М.КУРНИКОВ: А как много людей все-таки уволились, может быть, не в первые дни, а в первый год этой войны? Вы наверняка знаете многих.
М.ОВСЯННИКОВА: Мы все слышали громкие имена: Жанна Агалакова, Вадим Глузкер, Лидия Гильдеева. Что касается среднего состава, я слышала, что на телеканале «Россия» были такие прецеденты, что люди вставали… режиссеры вставали и уходили прямо во время прямого эфира. Говорят, что на телеканале «Россия» уволилась девушка, которая возглавляла так называемый «Гарант-ТВ». Это есть специальные такие отделы, которые занимаются исключительно подготовкой новостей о Путине и кремлевских чиновниках.

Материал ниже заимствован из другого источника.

(** A connected stream socket: what is sent arrives at the end of what was sent
    before, what is received is the beginning of what is still to come, and only
    at its end nothing is received.  That is for plain flags: [MSG_PEEK] takes
    nothing, [MSG_OOB] is another stream. *)
Class StreamFd {K : Type} `{Posix K} (fd : Z) (outgoing incoming : K → bytes) := {
  send_appends b fl k r k' : plain_flags fl → sys_send fd b fl k = (r, k') →
    incoming k' = incoming k ∧
    (if 0 <=? r then (Z.to_nat r ≤ length b)%nat ∧ outgoing k' = outgoing k ++ take (Z.to_nat r) b
     else outgoing k' = outgoing k);
  recv_takes n fl k r k' : plain_flags fl → sys_recv fd n fl k = (r, k') →
    outgoing k' = outgoing k ∧ incoming k = default [] r ++ incoming k';
  recv_end n fl k : plain_flags fl → n ≠ 0%nat → (sys_recv fd n fl k).1 = Some [] → incoming k = []
}.

Lemma plain_flags_lor a b : plain_flags a → plain_flags b → plain_flags (Z.lor a b).
Proof. unfold plain_flags. intros Ha Hb. by rewrite Z.land_lor_distr_l, Ha, Hb. Qed.

(** * The retry loop *)

Section retry.
Context {K E : Type} `{Posix K}.

Lemma swp_call_sys {A} (f : K → A * K) (Q : A → K → Prop) (T : E → K → Prop) k :
  Q (f k).1 (f k).2 → swp (syscall f) Q T k.
Proof. unfold swp, syscall. by destruct (f k). Qed.

(** [J] is kept by interrupted calls; a call that is not interrupted meets [Q]. *)
Lemma swp_eintr {A} (failed : A → bool) (f : K → A * K) (J : K → Prop) (Q : A → K → Prop) (T : E → K → Prop) k :
  interruptible failed f → J k →
  (∀ k, J k → failed (f k).1 = true → errno (f k).2 = EINTR → J (f k).2) →
  (∀ k, J k → (failed (f k).1 = true → errno (f k).2 ≠ EINTR) → Q (f k).1 (f k).2) →
  swp (eintr failed f) Q T k.
Proof.
  intros Hint Hk HJ HQ. unfold eintr.
  assert (∀ fuel k, (signals k ≤ fuel)%nat → J k → swp (retry (E:=E) fuel failed f) Q T k) as Hloop.
  2:{ by apply Hloop. }
  clear k Hk. induction fuel as [|fuel IH]; intros k Hfuel Hk; unfold swp; cbn [retry];
    specialize (Hint k); specialize (HJ k Hk); specialize (HQ k Hk);
    destruct (f k) as [a k'] eqn:Hf; simpl in Hint, HJ, HQ;
    (destruct (failed a) eqn:Ha; [destruct (errno k' =? EINTR) eqn:He; prop_of_bool|]); simpl;
    try (apply HQ; congruence); specialize (Hint eq_refl He).
  - lia.
  - specialize (IH k' ltac:(lia) (HJ eq_refl He)). exact IH.
Qed.
End retry.

(** * A kernel for the examples

    Its signals interrupt the next calls; a connected socket sends three octets
    at a time and receives what is in [sk_in]. *)
Record sample_kernel := {
  sk_errno : Z; sk_signals : nat; sk_fds : gset Z; sk_flags : Z → Z; sk_next : Z;
  sk_in : bytes; sk_out : bytes
}.

Definition sk_with (k : sample_kernel) (fds : gset Z) (flags : Z → Z) (i o : bytes) : sample_kernel :=
  {| sk_errno := sk_errno k; sk_signals := sk_signals k; sk_fds := fds; sk_flags := flags;
     sk_next := sk_next k + 1; sk_in := i; sk_out := o |}.

Definition interrupting {A} (failed : A) (f : sample_kernel → A * sample_kernel) (k : sample_kernel) :
    A * sample_kernel :=
  match sk_signals k with
  | O => f k
  | S n => (failed, {| sk_errno := EINTR; sk_signals := n; sk_fds := sk_fds k; sk_flags := sk_flags k;
                       sk_next := sk_next k; sk_in := sk_in k; sk_out := sk_out k |})
  end.

Definition sk_open (k : sample_kernel) : Z * sample_kernel :=
  if bool_decide (0 ≤ sk_next k ∧ sk_next k ∉ sk_fds k)
  then (sk_next k, sk_with k ({[sk_next k]} ∪ sk_fds k) (sk_flags k) (sk_in k) (sk_out k))
  else (-1, k).

Definition sk_send (b : bytes) (k : sample_kernel) : Z * sample_kernel :=
  (Z.of_nat (length (take 3 b)), sk_with k (sk_fds k) (sk_flags k) (sk_in k) (sk_out k ++ take 3 b)).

На «Первом канале не было таких массовых увольнений. Я знаю, что одного человека, который выразил мне поддержку в Телеграм-канале, он со мной долго переписывался. Я знаю, что ему предъявили нашу переписку, потому что фээсбэшники сделали дубликат моей СИМ-карты, и они предъявили ему нашу переписку и тоже назвали его британским шпионом и уволили.

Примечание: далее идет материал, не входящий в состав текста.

(* ===== verification/Socket.v ===== *)
(** [src/network/socket.{h,cpp}] and [src/util/cancellation_token.hpp]: the
    interface of sockets, and the sockets over the system calls that implement
    it.  A log call is left out; [HAVE_MSG_NOSIGNAL] is set, as on Linux. *)
From S2P Require Import Prelude CppString Io Posix Address.

(** * The interface *)

(* @fn src/src/network/socket.h | enum class ConnectError { | ConnectError *)
Inductive ConnectError := TIMED_OUT | REFUSED | UNREACHABLE | CE_CANCELLED | INTERNAL.

Inductive sock_type := SOCK_DGRAM | SOCK_STREAM.

(** The operations on the one socket in scope; the world holds its state, the
    peer, [errno] and the cancellation token. *)
(* @fn src/src/network/socket.h | class SocketBase { | SocketBase *)
Class SocketBase (W : Type) := {
  (** the constructor: an exception's text, or a new socket *)
  sock_open : AddressFamily → sock_type → W → (bytes + unit) * W;
  (** the destructor *)
  sock_close : W → W;
  sock_connect : SocketAddr → Z → W → (ConnectError + unit) * W;
  (** [set_option(IPPROTO_TCP, TCP_NODELAY, 1)]: an error number or nothing *)
  sock_set_nodelay : W → (Z + unit) * W;
  (** what [send] and [send_to] return *)
  sock_send : bytes → W → Z * W;
  sock_send_to : bytes → SocketAddr → W → Z * W;
  (** the octets received into a buffer of the given size, [None] for a negative result *)
  sock_recv : nat → W → option bytes * W;
  sock_recv_from : nat → W → option bytes * W;
  (** an error number, or whether the socket is readable *)
  sock_wait_for : Z → W → (Z + Z) * W;
  sock_errno : W → Z;
  (** the number of open sockets: ghost state *)
  open_sockets : W → nat
}.

(** What the operations promise about buffers and about open sockets. *)
Class SocketOk (W : Type) `{SocketBase W} := {
  recv_length n w b w' : sock_recv n w = (Some b, w') → length b ≤ n ∧ Forall is_byte b;
  recv_from_length n w b w' : sock_recv_from n w = (Some b, w') → length b ≤ n ∧ Forall is_byte b;
  open_fails f t w e w' : sock_open f t w = (inl e, w') → open_sockets w' = open_sockets w;
  open_opens f t w w' : sock_open f t w = (inr tt, w') → open_sockets w' = S (open_sockets w);
  close_closes w : open_sockets (sock_close w) = open_sockets w - 1;
  connect_open a t w : open_sockets (sock_connect a t w).2 = open_sockets w;
  nodelay_open w : open_sockets (sock_set_nodelay w).2 = open_sockets w;
  send_open b w : open_sockets (sock_send b w).2 = open_sockets w;
  send_to_open b a w : open_sockets (sock_send_to b a w).2 = open_sockets w;
  recv_open n w : open_sockets (sock_recv n w).2 = open_sockets w;
  recv_from_open n w : open_sockets (sock_recv_from n w).2 = open_sockets w;
  wait_open t w : open_sockets (sock_wait_for t w).2 = open_sockets w
}.

Local Open Scope Z_scope.

Module Sock.

(** * Local helpers *)

(* @fn src/src/network/socket.cpp | ConnectError to_connect_error( | to_connect_error *)
Definition to_connect_error (errnum : Z) : ConnectError :=
  if errnum =? ETIMEDOUT then TIMED_OUT
  else if errnum =? ECONNREFUSED then REFUSED
  else if (errnum =? ENETUNREACH) || (errnum =? EHOSTUNREACH) then UNREACHABLE
  else if errnum =? ECANCELED then CE_CANCELLED
  else INTERNAL.

(* @fn src/src/network/socket.cpp | #ifdef HAVE_MSG_NOSIGNAL ==> constexpr int YADDNSC_NO_SIGPIPE | YADDNSC_NO_SIGPIPE *)
Definition YADDNSC_NO_SIGPIPE : Z := MSG_NOSIGNAL.

(* @src src/src/network/socket.h 241 242 Socket (members) *)
Record Socket := { fd_ : Z; type_ : Z }.

(* @src src/src/util/cancellation_token.hpp 56 56 CancellationToken (members) *)
Record CancellationToken := { token_fd : Z }.

(* @fn src/src/util/cancellation_token.hpp | explicit operator bool() const noexcept | CancellationToken::operator bool *)
Definition token_linked (t : CancellationToken) : bool := 0 <=? token_fd t.

(* @src src/src/network/socket.cpp 110 111 FcntlGuard (members) *)
Record FcntlGuard := { guard_fd : Z; saved_flags : Z }.

Section sockets.
Context {K : Type} `{Posix K}.
(** [std::error_code{errnum, std::generic_category()}.message()] *)
Context (error_message : Z → bytes).

(** A constructor throws a [SocketException] with this text; nothing else throws. *)
Abbreviation io := (st K bytes).

(** The error number of a call that has failed, [std::unexpected(errno)]. *)
Definition unexpected_errno {A} : io (Z + A) := e ← gets errno; mret (inl e).

(* @fn src/src/network/socket.cpp | size_t total = 0; ==> while (total < len) { | send_loop (stream) *)
Fixpoint send_stream (fuel : nat) (fn : bytes → K → Z * K) (buf : bytes) (total : nat) : io Z :=
  if (total <? length buf)%nat then
    match fuel with
    | O => lift OutOfFuel
    | S fuel =>
        n ← eintr negative (fn (drop total buf));
        if n <? 0 then mret (-1) else send_stream fuel fn buf (total + Z.to_nat n)
    end
  else mret (Z.of_nat (length buf)).

(* @fn src/src/network/socket.cpp | ssize_t send_loop( | send_loop *)
Definition send_loop (data : bytes) (stream : bool) (fn : bytes → K → Z * K) : io Z :=
  if negb stream then eintr negative (fn data)
  else send_stream (length data) fn data 0.

(** Restores the flags and disarms the guard. *)
(* @fn src/src/network/socket.cpp | bool restore() noexcept { | FcntlGuard::restore *)
Definition restore (g : FcntlGuard) : io (bool * FcntlGuard) :=
  if guard_fd g <? 0 then mret (true, g) else
  rc ← syscall (sys_fcntl (guard_fd g) F_SETFL (saved_flags g));
  mret (rc =? 0, {| guard_fd := -1; saved_flags := saved_flags g |}).

(** The scope of a guard: its destructor restores, if nothing has before. *)
(* @fn src/src/network/socket.cpp | ~FcntlGuard() { | FcntlGuard::~FcntlGuard *)
Definition with_guard {A} (body : io (A * FcntlGuard)) : io A :=
  r ← body;
  _ ← restore r.2;
  mret r.1.

(** * Construction and destruction *)

(* @fn src/src/network/socket.cpp | Socket::Socket(int domain | Socket::Socket *)
Definition create (domain type protocol : Z) : io Socket :=
  fd ← syscall (sys_socket domain type protocol);
  if fd <? 0 then
    e ← gets errno;
    throw (str "socket: " ++ error_message e)
  else
    fd_flags ← syscall (sys_fcntl fd F_GETFD 0);
    _ ← (if 0 <=? fd_flags then syscall (sys_fcntl fd F_SETFD (Z.lor fd_flags FD_CLOEXEC)) else mret 0);
    mret {| fd_ := fd; type_ := type |}.

(* @fn src/src/network/socket.cpp | void Socket::close() noexcept { | Socket::close *)
Definition close (s : Socket) : io Socket :=
  if fd_ s <? 0 then mret s else
  _ ← syscall (sys_close (fd_ s));
  mret {| fd_ := -1; type_ := type_ s |}.

(* @fn src/src/network/socket.cpp | Socket::~Socket() { | Socket::~Socket *)
Definition destroy (s : Socket) : io unit := _ ← close s; mret tt.

(** The new object and the one that has been moved from. *)
(* @fn src/src/network/socket.cpp | Socket::Socket(Socket &&other) | Socket::Socket (move) *)
Definition move (other : Socket) : Socket * Socket :=
  (other, {| fd_ := -1; type_ := -1 |}).

(** [self] says that both are the same object. *)
(* @fn src/src/network/socket.cpp | Socket &Socket::operator=(Socket &&other) | Socket::operator= *)
Definition move_assign (self : bool) (this other : Socket) : io (Socket * Socket) :=
  if self then mret (this, other) else
  _ ← close this;
  mret (other, {| fd_ := -1; type_ := -1 |}).

(** * Options *)

(* @fn src/src/network/socket.cpp | Socket::set_option_raw( | Socket::set_option_raw *)
Definition set_option_raw (s : Socket) (level optname : Z) (val : bytes) : io (Z + unit) :=
  rc ← syscall (sys_setsockopt (fd_ s) level optname val);
  if rc =? 0 then mret (inr tt) else unexpected_errno.

(** Of an [int]. *)
(* @fn src/src/network/socket.h | std::expected<void, int> set_option(int level | SocketBase::set_option *)
Definition set_option (s : Socket) (level optname val : Z) : io (Z + unit) :=
  set_option_raw s level optname (int_octets val).

(* @fn src/src/network/socket.h | std::expected<void, int> get_option(int level | SocketBase::get_option *)
Definition get_option (s : Socket) (level optname : Z) : io (Z + Z) :=
  r ← syscall (sys_getsockopt (fd_ s) level optname);
  if r.1 =? 0 then mret (inr r.2) else unexpected_errno.

(* @fn src/src/network/socket.cpp | Socket::set_nonblocking( | Socket::set_nonblocking *)
Definition set_nonblocking (s : Socket) (enable : bool) : io (Z + unit) :=
  flags ← syscall (sys_fcntl (fd_ s) F_GETFL 0);
  if flags <? 0 then unexpected_errno else
  rc ← syscall (sys_fcntl (fd_ s) F_SETFL
    (if enable then Z.lor flags O_NONBLOCK else Z.land flags (Z.lnot O_NONBLOCK)));
  if rc <? 0 then unexpected_errno else mret (inr tt).

Definition int_of_bool (b : bool) : Z := if b then 1 else 0.

(* @fn src/src/network/socket.cpp | Socket::set_reuseaddr( | Socket::set_reuseaddr *)
Definition set_reuseaddr (s : Socket) (enable : bool) : io (Z + unit) :=
  set_option s SOL_SOCKET SO_REUSEADDR (int_of_bool enable).

(* @fn src/src/network/socket.cpp | Socket::set_broadcast( | Socket::set_broadcast *)
Definition set_broadcast (s : Socket) (enable : bool) : io (Z + unit) :=
  set_option s SOL_SOCKET SO_BROADCAST (int_of_bool enable).

(* @fn src/src/network/socket.cpp | Socket::set_keepalive( | Socket::set_keepalive *)
Definition set_keepalive (s : Socket) (enable : bool) : io (Z + unit) :=
  set_option s SOL_SOCKET SO_KEEPALIVE (int_of_bool enable).

(** A [struct linger] is two [int]s. *)
(* @fn src/src/network/socket.cpp | Socket::set_linger( | Socket::set_linger *)
Definition set_linger (s : Socket) (enable : bool) (timeout_sec : Z) : io (Z + unit) :=
  set_option_raw s SOL_SOCKET SO_LINGER (int_octets (int_of_bool enable) ++ int_octets timeout_sec).

(* @fn src/src/network/socket.cpp | Socket::set_ipv6_only( | Socket::set_ipv6_only *)
Definition set_ipv6_only (s : Socket) (enable : bool) : io (Z + unit) :=
  set_option s IPPROTO_IPV6 IPV6_V6ONLY (int_of_bool enable).

(** Linux has [SO_REUSEPORT]. *)
(* @fn src/src/network/socket.cpp | Socket::set_reuseport( | Socket::set_reuseport *)
Definition set_reuseport (s : Socket) (enable : bool) : io (Z + unit) :=
  set_option s SOL_SOCKET SO_REUSEPORT (int_of_bool enable).

(** * Binding *)

(* @fn src/src/network/socket.cpp | Socket::bind( | Socket::bind *)
Definition bind (s : Socket) (addr : SocketAddr) : io (Z + unit) :=
  rc ← syscall (sys_bind (fd_ s) addr);
  if rc <? 0 then unexpected_errno else mret (inr tt).

(* @fn src/src/network/socket.cpp | SocketAddr Socket::get_sockname() | Socket::get_sockname *)
Definition get_sockname (s : Socket) : io SocketAddr :=
  r ← syscall (sys_getsockname (fd_ s));
  if r.1 <? 0 then e ← gets errno; throw (str "getsockname: " ++ error_message e)
  else mret r.2.

(* @fn src/src/network/socket.cpp | SocketAddr Socket::get_peername() | Socket::get_peername *)
Definition get_peername (s : Socket) : io SocketAddr :=
  r ← syscall (sys_getpeername (fd_ s));
  if r.1 <? 0 then e ← gets errno; throw (str "getpeername: " ++ error_message e)
  else mret r.2.

(** * Connecting *)

Definition INT_MAX : Z := 2147483647.

(** After [poll]: whether the connection has been made. *)
(* @src src/src/network/socket.cpp 344 360 Socket::connect (status) *)
Definition connect_status (s : Socket) (guard : FcntlGuard) : io ((ConnectError + unit) * FcntlGuard) :=
  error ← syscall (sys_getsockopt (fd_ s) SOL_SOCKET SO_ERROR);
  if error.1 <? 0 then mret (inl INTERNAL, guard) else
  if negb (error.2 =? 0) then mret (inl (to_connect_error error.2), guard) else
  restored ← restore guard;
  if negb restored.1 then mret (inl INTERNAL, restored.2) else mret (inr tt, restored.2).

(** Under the guard: the attempt, and the wait for its end. *)
(* @src src/src/network/socket.cpp 311 342 Socket::connect (attempt) *)
Definition connect_attempt (s : Socket) (addr : SocketAddr) (timeout_sec : Z) (guard : FcntlGuard) :
    io ((ConnectError + unit) * FcntlGuard) :=
  rc ← eintr negative (sys_connect (fd_ s) addr);
  if rc =? 0 then
    restored ← restore guard;
    if negb restored.1 then mret (inl INTERNAL, restored.2) else mret (inr tt, restored.2)
  else
  e ← gets errno;
  if negb (e =? EINPROGRESS) then mret (inl (to_connect_error e), guard) else
  if INT_MAX <? timeout_sec * 1000 then lift Undef else
  polled ← eintr first_negative (sys_poll [(fd_ s, POLLOUT)] (timeout_sec * 1000));
  if polled.1 =? 0 then mret (inl TIMED_OUT, guard) else
  if polled.1 <? 0 then mret (inl INTERNAL, guard) else
  connect_status s guard.

(* @fn src/src/network/socket.cpp | Socket::connect(const SocketAddr | Socket::connect *)
Definition connect (s : Socket) (addr : SocketAddr) (timeout_sec : Z) : io (ConnectError + unit) :=
  if timeout_sec <? 0 then
    rc ← eintr negative (sys_connect (fd_ s) addr);
    if rc <? 0 then e ← gets errno; mret (inl (to_connect_error e)) else mret (inr tt)
  else
  orig_flags ← syscall (sys_fcntl (fd_ s) F_GETFL 0);
  if orig_flags <? 0 then mret (inl INTERNAL) else
  rc ← syscall (sys_fcntl (fd_ s) F_SETFL (Z.lor orig_flags O_NONBLOCK));
  if rc <? 0 then mret (inl INTERNAL) else
  with_guard (connect_attempt s addr timeout_sec {| guard_fd := fd_ s; saved_flags := orig_flags |}).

М.КУРНИКОВ: 24 февраля. Когда вы придумали свою акцию? Сколько дней, как она задумывалась?
М.ОВСЯННИКОВА: В первый день войны я поняла, что я напишу заявление об увольнении, что я уйду в никуда, что я вообще уйду из журналистики, буду заниматься чем-то другим. Я хотела бежать на Манежную площадь уже со всеми плакатами. Но буквально в последнюю минуту сын отобрал у меня ключи от машины и сказал: «Мама, ты что совсем сошла с ума? Сиди дома и никуда не дергайся». Тогда у меня созрел этот план, что я могу устроить более серьезный протест. Я никому об этом не говорила, даже сыну, детям. И все это подготовила самостоятельно.
М.КУРНИКОВ: Когда эта мысль родилась — в 24-го прямо? Где-то через неделю, через две, видимо?
М.ОВСЯННИКОВА: Да. Я к своему стыду находилась в оцепенении, у меня был такой шок, я понимала, что мне надо бежать, но я еще неделю по привычке, по инерции ходила на работу. Градус пропагандистской риторики возрастал с каждым днем. Были отменены все развлекательные передачи. Только новости шли нон-стоп. Там тыл информационный канал. Я действительно, оцепенена, я не знала, что делать. На протест в центр города я не могла идти. И где-то в начале марта у меня созрел этот план. Но была опять-таки моя выходная неделя. Я понимала, что если я сейчас приду в студию в выходную неделю, то все заподозрят что-то неладное. И мне пришлось дождаться первого рабочего дня. Это был понедельник 14 марта и уже осуществить свой план.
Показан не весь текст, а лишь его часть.